I'm sorry I waited so long, because Tienda Casa Paloma has a lot of the qualities I like in a restaurant. It's comfortably unfussy, relaxed and inexpensive, and it serves nice, big portions. Lara -- a veteran of both the Hereford House and the former Gilbert-Robinson restaurant operations -- oversees a venue that is, on the surface, the very antithesis of the corporate restaurant. Customers order at the counter (in front of the kitchen, where Lara's husband, Bernardino, cooks the food) and take their meals, served on Styrofoam plates with plastic flatware, to one of the mismatched tables scattered around the room.
This cantina serves breakfast (all day), lunch and dinner, though the breakfast business isn't as brisk as it was in Lara's former location, the food court at Union Station, where the original Tienda Casa Paloma offered breakfast and lunch for 18 months. Lara moved her business to Metcalf, she said, to be closer to home; she had a baby between closing the original restaurant and opening the new location.
I've already made a brave initial dive into the lunch and dinner menu, loving every bite of the mushroom-and-onion quesadillas and Lara's famous squash-blossom variety of the same dish. And I'm still raving (to anyone who will listen to me) about the restaurant's signature entrée, pollo in pipian, a long-simmered chicken draped in a thick, slightly nutty pumpkin-seed sauce.

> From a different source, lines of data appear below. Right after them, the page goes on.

(** The first scenario of the specification: the detector answers
    false, true, false; [markDirty] is called once, in the second cycle,
    and the Cache is refreshed then. *)
Example theme_scenario :
  out_log (cycle theme_watched)
  = [EvCheck "theme.json" false; EvWait (Some 5%Z)] ∧
  out_log (cycle theme_changed)
  = [EvCheck "theme.json" true; EvNotify "markDirty" "theme.json";
     EvLoad "theme.json" (Ret "light"); EvWait (Some 5%Z)] ∧
  out_log (cycle (then_ theme_changed cycle))
  = [EvCheck "theme.json" false; EvWait (Some 5%Z)] ∧
  loaded (self (then_ theme_changed cycle)) !! "theme.json" = Some "light".
Proof. split_and!; vm_compute; reflexivity. Qed.

(** The detector still watches a path whose last callback has been
    unregistered. *)
Example watch_outlives_callbacks :
  "theme.json"
    ∈ watches (detector (world (then_ theme_watched
                                  (unregister_functions {[ "markDirty" ]})))) ∧
  watched (self (then_ theme_watched (unregister_functions {[ "markDirty" ]})))
  = ∅.
Proof.
  split; [|vm_compute; reflexivity].
  apply (bool_decide_unpack _). vm_compute. exact I.
Qed.


(** The same happens with a logger when the loader is left by an
    exception that is not an instance of [Exception]: nothing is
    reported, and [theme.json] is not loaded. *)
Example reload_interrupted_stops :
  pl (self polling_logged) = Some logger ∧
  out_res (@reload _ _ interrupted ["interrupt.json"; "theme.json"]
             polling_logged)
  = Raise (BaseException "KeyboardInterrupt") ∧
  out_log (@reload _ _ interrupted ["interrupt.json"; "theme.json"]
             polling_logged)
  = [EvLoad "interrupt.json" (Raise (BaseException "KeyboardInterrupt"))].
Proof. split_and!; vm_compute; reflexivity. Qed.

For dessert, there's Bernardino's homemade flan or the vanilla-iced tres leches cake (made by a local Mexican bakery) or, better yet, a whole freezer case full of locally made popsicles (paletas) in an array of offbeat flavors, such as mango, coconut and cucumber-chile.
The location is highly visible from Metcalf, but I still drove past it a bunch of times, making only a mental note to someday go in, until one of my pushiest pals demanded I eat there.
I'm glad I was listening.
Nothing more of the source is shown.